Stored data
----

(** An edit that closes an operation. *)
Record closes (st : op_state) (f : operation -> operation) (o : operation) : Prop := Closes {
  cl_id : o_ID (f o) = o_ID o; cl_backup : o_BackupID (f o) = o_BackupID o; cl_kind : o_Kind (f o) = o_Kind o;
  cl_state : o_State (f o) = st }.

Definition revoke_cancels (id : string) (c : core) (o : operation) : bool :=
  has_state OpRequested o && (has_kind OpQuarantine o || has_kind OpPurge o) &&
  exists_where (fun b => backup_id_is (o_BackupID o) b && String.eqb (b_KeyID b) id) (c_backups c).
Definition revoke_restores (id : string) (c : core) (kind : op_kind) (b : backup) : bool :=
  String.eqb (b_KeyID b) id && has_status (pending_status kind) b &&
  exists_where (fun o => has_state OpRequested o && has_kind kind o && bool_decide (o_BackupID o = b_ID b)) (c_operations c).

Inductive rstep (e : event) (c : core) : core -> Prop :=
| rs_skip : rstep e c c
| rs_key k : ~ In (k_ID k) (map k_ID (c_keys c)) -> ~ In (k_TokenHash k) (map k_TokenHash (c_keys c)) ->
    rstep e c (Core (c_keys c ++ [k]) (c_backups c) (c_operations c) (c_seq c))
| rs_keys p f : (forall k, k_ID (f k) = k_ID k) -> (forall k, k_TokenHash (f k) = k_TokenHash k) -> (forall k, k_Revoked k = true -> k_Revoked (f k) = true) ->
    rstep e c (Core (update_where p f (c_keys c)) (c_backups c) (c_operations c) (c_seq c))
| rs_deposit b : b_Status b = BackupReceiving -> ~ In (b_ID b) (map b_ID (c_backups c)) ->
    In (b_KeyID b) (map k_ID (c_keys c)) ->
    (forall x, In x (c_backups c) -> b_KeyID x = b_KeyID b -> b_IdempotencyKey x = b_IdempotencyKey b ->
       b_IdempotencyKey b = ""%string) ->
    rstep e c (Core (c_keys c) (c_backups c ++ [b]) (c_operations c) (c_seq c))
| rs_upload p f b : In b (c_backups c) -> (forall x, In x (c_backups c) -> p x = true -> x = b) -> upload_step e b (f b) ->
    rstep e c (Core (c_keys c) (update_where p f (c_backups c)) (c_operations c) (c_seq c))
| rs_request kind b origin actor reason revision :
    In b (c_backups c) -> b_Status b = source_status kind -> kind <> OpCancel ->
    (forall o, In o (c_operations c) -> active_operation o = true -> o_BackupID o <> b_ID b) ->
    (* the last complete copy of a key is never requested *)
    (kind = OpQuarantine -> exists b', In b' (c_backups c) /\ b_ID b' <> b_ID b /\ b_KeyID b' = b_KeyID b /\
       b_Status b' = BackupComplete) ->
    (* a copy leaves the quarantine only after its term *)
    (kind = OpPurge -> b_PurgeNotBefore b <= unix (ev_now e)) ->
    rstep e c (Core (c_keys c) (update_where (backup_is (b_ID b) (source_status kind)) (hold_backup kind) (c_backups c))
               (c_operations c ++ [requested (c_seq c + 1) (b_ID b) kind origin actor reason revision (ev_now e)]) (c_seq c + 1))
| rs_edit p f o : In o (c_operations c) -> active_operation o = true ->
    (forall x, In x (c_operations c) -> p x = true -> x = o) -> keeps_active e f o ->
    rstep e c (Core (c_keys c) (c_backups c) (update_where p f (c_operations c)) (c_seq c))
| rs_finish o f : ev_finishes e = Some (o_ID o) -> In o (c_operations c) -> o_State o = OpAuthorized -> closes OpConfirmed f o ->
    rstep e c (Core (c_keys c)
      (update_where (backup_is (o_BackupID o) (pending_status (o_Kind o))) (finish_backup (o_Kind o) (ev_now e)) (c_backups c))
      (update_where (fun x => operation_id_is (o_ID o) x && has_state OpAuthorized x) f (c_operations c)) (c_seq c))
| rs_cancel o p f : In o (c_operations c) -> active_operation o = true -> o_Kind o <> OpRecover ->
    o_State o = OpRequested \/ ev_resets e = Some (o_ID o) ->
    (forall x, In x (c_operations c) -> p x = true <-> x = o) -> closes OpCancelled f o ->
    rstep e c (Core (c_keys c)
      (update_where (backup_is (o_BackupID o) (pending_status (o_Kind o))) (restore_backup (o_Kind o)) (c_backups c))
      (update_where p f (c_operations c)) (c_seq c))
| rs_revoke id error :
    rstep e c (Core (update_where (key_id_is id) (fun k => k <| k_Revoked := true |>) (c_keys c))
      (update_where (revoke_restores id c OpPurge) (fun b => b <| b_Status := BackupQuarantined |>)
        (update_where (revoke_restores id c OpQuarantine) (fun b => b <| b_Status := BackupComplete |>) (c_backups c)))
      (update_where (revoke_cancels id c) (cancel_operation (ev_now e) error) (c_operations c)) (c_seq c)).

----

What to do :: Only the line that contains "(update_where (revoke_restores id c OpQuarantine)" and the lines after it, through the end of the data above, are to be repeated exactly.

Completed task ::
        (update_where (revoke_restores id c OpQuarantine) (fun b => b <| b_Status := BackupComplete |>) (c_backups c)))
      (update_where (revoke_cancels id c) (cancel_operation (ev_now e) error) (c_operations c)) (c_seq c)).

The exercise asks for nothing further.